Auch an dieser Stelle frage ich mich nach der Konzeption und der Kompetenz, die in die planerischen Systeme einfließen, wenn wir von Betreuung und Bildung, Familienfreundlichkeit und Attraktivität des Standortes sprechen. Da hilft es auch mal, die vor Ort befindlichen Systeme, Träger und Betroffenen auf Augenhöhe ins Boot zu nehmen. Denn es gilt auch im kommunalen System. Lieber am Anfang mehr Geld in die Hand zu nehmen, als alle paar Jahre die gleichen Aufgaben mit hohen Beträgen neu denken zu müssen.


Sinnvoll wäre auf jeden Fall, mal eine Konzeption aufstellen zu lassen, welche die Prognosen gesellschaftlicher Entwicklungen der nächsten 10 bis 15 Jahre im Blick hat. Es erweckt immer wieder den Eindruck, dass man von den Bedarfen jährlich überrascht wird.

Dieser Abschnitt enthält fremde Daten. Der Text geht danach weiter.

Lemma wall_spec (i : nat) :
  Forall2 line_eq (wallLines width height depth wallRows i)
    [leftWallLine width height depth wallRows i;
     rightWallLine width height depth wallRows i].
Proof.
  unfold wallLines, leftWallLine, rightWallLine, yOffset.
  repeat constructor; simpl; rewrite ?rowHeight_spec; reflexivity.
Qed.

End Builder.

Lemma flat_map_ext_Forall {A B} (P : A -> Prop) (f g : A -> list B) (l : list A) :
  Forall P l -> (forall a, P a -> f a = g a) -> flat_map f l = flat_map g l.
Proof.
  intros Hl Hfg. induction Hl as [|a l Ha _ IH]; [done|].
  simpl. by rewrite Hfg, IH.
Qed.

Lemma Forall2_flat_map_one {A B} (R : B -> A -> Prop) (P : A -> Prop)
    (f : A -> list B) (l : list A) :
  Forall P l -> (forall a, P a -> exists b, f a = [b] /\ R b a) ->
  Forall2 R (flat_map f l) l.
Proof.
  intros Hl Hf. induction Hl as [|a l Ha _ IH]; [constructor|].
  simpl. destruct (Hf a Ha) as (b & -> & Hb). by constructor.
Qed.

(** C9: for every grid, the line list built by [createSegment] consists of
    [floorCols + 1] longitudinal lines on the floor and as many on the
    ceiling, at [x = -w + i * (2w / floorCols)] for [i] from 0 to
    [floorCols], each from [z = 0] to [z = -d]; of [wallRows - 1]
    longitudinal lines on each side wall, for [i] from 1 to [wallRows - 1],
    at heights strictly between floor and ceiling; and of the four lines of
    the ring at [z = 0], spanning the full width or height; and of nothing
    else. *)
Theorem grid_lines (width height depth : Q) (floorCols wallRows : nat) :
  0 < width -> 0 < height -> 0 < depth ->
  let w := halfW width in
  let h := halfH height in
  let L := lineSegments (gridVertices width height depth floorCols wallRows) in
  Forall2 (fun l i => line_eq l (floorLine width height depth floorCols i))
          (List.filter (isFloorLine height depth) L) (seq 0 (S floorCols))
  /\ Forall2 (fun l i => line_eq l (ceilingLine width height depth floorCols i))
             (List.filter (isCeilingLine height depth) L) (seq 0 (S floorCols))
  /\ Forall2 (fun l i => line_eq l (leftWallLine width height depth wallRows i)
                         /\ - h < yOffset height wallRows i < h)
             (List.filter (isLeftWallLine width height depth) L)
             (seq 1 (wallRows - 1))
  /\ Forall2 (fun l i => line_eq l (rightWallLine width height depth wallRows i)
                         /\ - h < yOffset height wallRows i < h)
             (List.filter (isRightWallLine width height depth) L)
             (seq 1 (wallRows - 1))
  /\ List.filter latitudinal L = ringLines width height
  /\ length L = (2 * S floorCols + 2 * (wallRows - 1) + 4)%nat.
Proof.
  intros Hw Hh Hd w h L. subst L.
  rewrite gridVertices_lines.
  assert (Forall (fun _ => True) (seq 0 (S floorCols))) as Hall
    by (apply Forall_forall; done).
  assert (Forall (fun i => 1 <= i < wallRows)%nat (seq 1 (wallRows - 1))) as Hrows
    by (apply Forall_seq; lia).
  pose proof (fun i => floorCeiling_filters width height depth floorCols Hh Hd i) as FC.
  pose proof (fun i => wall_filters width height depth wallRows Hw Hh Hd i) as WL.
  pose proof (ring_filters width height depth Hd) as RF.
  cbv zeta in FC, WL, RF. destruct RF as (R1 & R2 & R3 & R4 & R5).
  pose proof (fun i => floorCeiling_spec width height depth floorCols i) as FS.
  pose proof (fun i => wall_spec width height depth wallRows i) as WS.
  assert (forall i, (1 <= i < wallRows)%nat -> - h < yOffset height wallRows i < h) as Hin.
  { intros i Hi. unfold yOffset. rewrite <- rowHeight_spec.
    by apply wall_height_inside. }
  rewrite !List.filter_app, !filter_flat_map, R1, R2, R3, R4, R5.
  rewrite (flat_map_empty _ (fun i => List.filter (isFloorLine height depth) _) _ Hrows)
    by (intros i Hi; apply (WL i Hi)).
  rewrite (flat_map_empty _ (fun i => List.filter (isCeilingLine height depth) _) _ Hrows)
    by (intros i Hi; apply (WL i Hi)).
  rewrite (flat_map_empty _ (fun i => List.filter (isLeftWallLine width height depth) (floorCeilingLines _ _ _ _ _)) _ Hall)
    by (intros i _; apply (FC i)).
  rewrite (flat_map_empty _ (fun i => List.filter (isRightWallLine width height depth) (floorCeilingLines _ _ _ _ _)) _ Hall)
    by (intros i _; apply (FC i)).
  rewrite (flat_map_empty _ (fun i => List.filter latitudinal (floorCeilingLines _ _ _ _ _)) _ Hall)
    by (intros i _; apply (FC i)).
  rewrite (flat_map_empty _ (fun i => List.filter latitudinal (wallLines _ _ _ _ _)) _ Hrows)
    by (intros i Hi; apply (WL i Hi)).
  rewrite ?app_nil_r, ?app_nil_l.
  repeat split.
  - apply (Forall2_flat_map_one _ _ _ _ Hall). intros i _. cbv beta.
    destruct (FC i) as (-> & _). specialize (FS i).
    apply Forall2_cons_1 in FS as [F1 _]. eexists; split; [reflexivity|exact F1].
  - apply (Forall2_flat_map_one _ _ _ _ Hall). intros i _. cbv beta.
    destruct (FC i) as (_ & -> & _). specialize (FS i).
    apply Forall2_cons_1 in FS as [_ FS].
    apply Forall2_cons_1 in FS as [F2 _]. eexists; split; [reflexivity|exact F2].
  - apply (Forall2_flat_map_one _ _ _ _ Hrows). intros i Hi. cbv beta.
    destruct (WL i Hi) as (_ & _ & -> & _). specialize (WS i).
    apply Forall2_cons_1 in WS as [W1 _].
    eexists; split; [reflexivity|]. split; [exact W1|by apply Hin].
  - apply (Forall2_flat_map_one _ _ _ _ Hrows). intros i Hi. cbv beta.
    destruct (WL i Hi) as (_ & _ & _ & -> & _). specialize (WS i).
    apply Forall2_cons_1 in WS as [_ WS].
    apply Forall2_cons_1 in WS as [W2 _].
    eexists; split; [reflexivity|]. split; [exact W2|by apply Hin].
  - rewrite !length_app, !flat_map_constant_length with (c := 2%nat) by done.
    rewrite !length_seq. simpl. lia.
Qed.

(** The grid of the program: 24 wide, 16 high, 6 deep, 6 columns, 4 rows. *)
Lemma grid_lines_witness :
  let L := lineSegments lineVertices in
  Forall2 (fun l i => line_eq l (floorLine 24 16 6 6 i))
          (List.filter (isFloorLine 16 6) L) (seq 0 7)
  /\ Forall2 (fun l i => line_eq l (ceilingLine 24 16 6 6 i))
             (List.filter (isCeilingLine 16 6) L) (seq 0 7)
  /\ Forall2 (fun l i => line_eq l (leftWallLine 24 16 6 4 i)
                         /\ - halfH 16 < yOffset 16 4 i < halfH 16)
             (List.filter (isLeftWallLine 24 16 6) L) (seq 1 3)
  /\ Forall2 (fun l i => line_eq l (rightWallLine 24 16 6 4 i)
                         /\ - halfH 16 < yOffset 16 4 i < halfH 16)
             (List.filter (isRightWallLine 24 16 6) L) (seq 1 3)
  /\ List.filter latitudinal L = ringLines 24 16
  /\ length L = 24%nat.
Proof. apply (grid_lines 24 16 6 6 4); reflexivity. Defined.

End GeometryFacts.

(** ** Segment pool and recycling *)

Module PoolFacts.
Import Pool Invariants NumFacts.
Local Open Scope Z_scope.

(** *** The two running extrema *)

Lemma foldl_min_spec (l : list Z) (a : Z) :
  foldl Z.min a l <= a
  /\ Forall (fun x => foldl Z.min a l <= x) l
  /\ (foldl Z.min a l = a \/ foldl Z.min a l ∈ l).
Proof.
  revert a; induction l as [|x l IH]; intros a; simpl.
  - repeat split; [lia|constructor|by left].
  - destruct (IH (Z.min a x)) as (H1 & H2 & H3). repeat split.
    + lia.
    + constructor; [lia|done].
    + destruct H3 as [H3|H3]; [|right; set_solver].
      destruct (Z.min_spec a x) as [[_ E]|[_ E]].
      * left. by rewrite H3.
      * right. rewrite H3, E. set_solver.
Qed.

Lemma foldl_max_spec (l : list Z) (a : Z) :
  a <= foldl Z.max a l
  /\ Forall (fun x => x <= foldl Z.max a l) l
  /\ (foldl Z.max a l = a \/ foldl Z.max a l ∈ l).
Proof.
  revert a; induction l as [|x l IH]; intros a; simpl.
  - repeat split; [lia|constructor|by left].
  - destruct (IH (Z.max a x)) as (H1 & H2 & H3). repeat split.
    + lia.
    + constructor; [lia|done].
    + destruct H3 as [H3|H3]; [|right; set_solver].
      destruct (Z.max_spec a x) as [[_ E]|[_ E]].
      * right. rewrite H3, E. set_solver.
      * left. by rewrite H3.
Qed.

(** [minZ] is the least depth as soon as that depth is at most 0. *)
Lemma minZ_is (l : list Z) (m : Z) :
  m <= 0 -> m ∈ l -> Forall (fun x => m <= x) l -> minZ l = m.
Proof.
  intros Hm Hin Hall. unfold minZ.
  destruct (foldl_min_spec l 0) as (H1 & H2 & H3).
  rewrite Forall_forall in H2, Hall. specialize (H2 m Hin).
  destruct H3 as [H3|H3]; [lia|]. specialize (Hall _ H3). lia.
Qed.

(** [maxZ] is the greatest depth as soon as that depth is at least -999999. *)
Lemma maxZ_is (l : list Z) (m : Z) :
  -999999 <= m -> m ∈ l -> Forall (fun x => x <= m) l -> maxZ l = m.
Proof.
  intros Hm Hin Hall. unfold maxZ.
  destruct (foldl_max_spec l (-999999)) as (H1 & H2 & H3).
  rewrite Forall_forall in H2, Hall. specialize (H2 m Hin).
  destruct H3 as [H3|H3]; [lia|]. specialize (Hall _ H3). lia.
Qed.

(** *** A pass that only moves segments one way *)

Section OneWay.
Variables fwd bwd : Z -> bool.

Lemma pass_forward (bot : Z) (todo : list Z) :
  forall (done : list Z) (c : Z),
  bot - 6 * c <= 0 ->
  bot - 6 * c ∈ done ++ todo ->
  Forall (fun x => bot - 6 * c <= x) (done ++ todo) ->
  Forall (fun z => bwd z = false) todo ->
  (forall j, c < j <= c + Z.of_nat (length (List.filter fwd todo)) ->
             bwd (bot - 6 * j) = false) ->
  passDepths fwd bwd done todo = done ++ relocate fwd bot (-6) c todo.
Proof.
  induction todo as [|z rest IH]; intros done c Hm Hin Hall Hbwd Hnew.
  - simpl. by rewrite app_nil_r.
  - simpl. inversion Hbwd as [|? ? Hz Hrest]; subst.
    rewrite (minZ_is _ (bot - 6 * c)) by done. unfold SEGMENT_DEPTH.
    simpl in Hnew. destruct (fwd z) eqn:Hf; simpl in Hnew.
    + assert (bot - 6 * c - 6 = bot + -6 * (c + 1)) as E by lia. rewrite E.
      assert (bwd (bot + -6 * (c + 1)) = false) as ->.
      { replace (bot + -6 * (c + 1)) with (bot - 6 * (c + 1)) by lia.
        apply Hnew. lia. }
      rewrite IH with (c := c + 1).
      * by rewrite <- app_assoc.
      * lia.
      * rewrite elem_of_app, elem_of_app, list_elem_of_singleton.
        left; right. lia.
      * apply Forall_app in Hall as [Hd Hr]. inversion Hr; subst.
        apply Forall_app; split; [apply Forall_app; split|].
        -- eapply Forall_impl; [exact Hd|]. simpl. lia.
        -- repeat constructor. lia.
        -- eapply Forall_impl; [eassumption|]. simpl. lia.
      * done.
      * intros j Hj. apply Hnew. lia.
    + rewrite Hz. rewrite IH with (c := c).
      * by rewrite <- app_assoc.
      * done.
      * by rewrite <- app_assoc.
      * by rewrite <- app_assoc.
      * done.
      * intros j Hj. apply Hnew. lia.
Qed.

Auch eine Konzeptausschreibung in der Trägerlandschaft, gerne auch landesweit, könnte neue Erkenntnisse, Konzepte oder Partner bringen. Wissen doch die Träger mit ausgebildeten Expertinnen von Kindereinrichtungen am besten, wie Kindergarten funktioniert und wo Synergiebrücken entstehen. Und nur als Gedankenansatz: Neben den Kirchen gibt es auch zahlreiche freie Träger, die sich auf Ausschreibungen beteiligen würden, Ideen haben, eltern- und in erster Linie kindgerechte Angebote entwickeln können.

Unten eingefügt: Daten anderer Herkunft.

(** * brain-score: the benchmark notebook, embedded and verified

    A shallow embedding of [examples/benchmarks.ipynb]: the mock brain model
    [RandomITModel] (first code cell) and the custom benchmark [MyBenchmark]
    (last code cell), together with the small part of the Python runtime,
    numpy and xarray that the two classes lean on.

    Python objects become records, [print] and attribute assignment become
    updates of an explicit state, and a raised exception becomes the [Raise]
    outcome of a computation that keeps the state it had reached.  Numbers
    that numpy holds as float64 are binary64 floats here as well. *)

From Stdlib Require Import ZArith List String Ascii Bool Lia Floats DecimalString.
Import ListNotations.
Local Open Scope string_scope.
Local Open Scope list_scope.

(* ================================================================= *)
(** ** Python runtime *)

Module Py.

(** The exceptions that the embedded code can raise. *)
Inductive exn : Type :=
| NotImplementedError (msg : string)
| IndexError (msg : string)
| KeyError (key : string)
| ValueError (msg : string)
| AttributeError (attr : string).

Inductive result (A : Type) : Type :=
| Ok (a : A)
| Raise (e : exn).
Arguments Ok {A} a.
Arguments Raise {A} e.
(** X5: when no values are requested, a provider with a distance and a price
    that are absent or not negative and a rating that is absent or on the
    0-5 scale scores between 0 and 85 under positive limits: the last 15
    points are given for values only.  Both scorers. *)
Theorem score_without_values_at_most_85 (r : row) (p : preferences) :
  finite_positive (max_distance p) = true ->
  finite_positive (max_budget p) = true ->
  absent_or_nonneg (distance_miles r) = true ->
  absent_or_nonneg (estimated_price r) = true ->
  rating_on_scale r = true ->
  default [] (values p) = [] ->
  returns_in_range 0 85 (Collect.calculate_match_score r p) = true /\
  returns_in_range 0 85
    (Viewer.calculate_match_score r (max_distance p) (max_budget p) []) = true.
Proof.
  intros Hd Hb Ad Ap Hr Hv.
  pose proof (finite_positive_truthy _ Hd) as Td.
  pose proof (finite_positive_truthy _ Hb) as Tb.
  pose proof (rating_on_scale_nonneg r Hr) as Hr'.
  destruct (score_terms r p Td Tb) as [C V]. rewrite Hv in C, V.
  cbn [Terms.values_term] in C, V.
  destruct (outcome_value _ _ C) as (s & -> & Es).
  destruct (outcome_value _ _ V) as (s' & -> & Es').
  cbn [returns_in_range]. rewrite (in_range_feq _ _ _ _ Es), (in_range_feq _ _ _ _ Es').
  split; apply total_without_values;
    auto using distance_term_nonneg, price_term_collect_nonneg,
      price_term_viewer_nonneg, rating_term_of_nonneg, distance_term_le_35,
      price_term_collect_le_30, price_term_viewer_le_30, rating_term_le_20.
Qed.

Lemma score_without_values_at_most_85_witness :
  returns_in_range 0 85 (Collect.calculate_match_score example_row example_prefs) = true /\
  returns_in_range 0 85
    (Viewer.calculate_match_score example_row (Fin 10) (Fin 1500) []) = true.
Proof.
  apply (score_without_values_at_most_85 example_row example_prefs); reflexivity.
Defined.

(** ** Outcomes of the scorers *)

Lemma viewer_score_upper
    (r : row) (limit budget : pyfloat) (vs : list string) (s : pyfloat) :
  Viewer.calculate_match_score r limit budget vs = Some s ->
  notna s = false \/ (s <=? Fin 100)%fl = true.
Proof.
  unfold Viewer.calculate_match_score. intros H.
  destruct (Viewer.distance_block r limit (Fin 0)) as [s1|]; [| discriminate].
  cbn [mbind option_bind] in H.
  destruct (Viewer.price_block r budget s1) as [s2|]; [| discriminate].
  cbn [mbind option_bind] in H.
  destruct (Viewer.rating_block r s2) as [s3|]; [| discriminate].
  cbn [mbind option_bind] in H.
  destruct (Viewer.values_block r vs s3) as [s4|]; [| discriminate].
  cbn [mbind option_bind] in H. injection H as <-. apply py_min_upper.
Qed.

(** X6: whatever the row and the preferences (negative, infinite or missing
    values included), a match score that is returned is NaN or at most 100;
    both scorers. *)
Theorem score_never_above_100
    (r : row) (p : preferences) (limit budget : pyfloat) (vs : list string)
    (s : pyfloat) :
  Collect.calculate_match_score r p = Some s \/
  Viewer.calculate_match_score r limit budget vs = Some s ->
  notna s = false \/ (s <=? Fin 100)%fl = true.
Proof.
  intros [H | H].
  - exact (match_score_upper r p s H).
  - exact (viewer_score_upper r limit budget vs s H).
Qed.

Aufgrund der – in der Presse erwähnten – angespannten finanziellen Lage Hüfingens bei der Reduzierung der Rücklagen des Kommunalhaushalts, vielleicht eine Option, bevor über waghalsige ungriffige Konzepte geredet wird, die nicht langfristig tragfähig sind. Am Ende möchte ich gerne noch einen Hinweis geben: Wir Elternvertreter sind bestimmt die Letzten, die sich eines ernstgemeinten Dialogs bei der Weiterentwicklung der Kinderbetreuungseinrichtungen entziehen würden. Man muss uns nur ansprechen.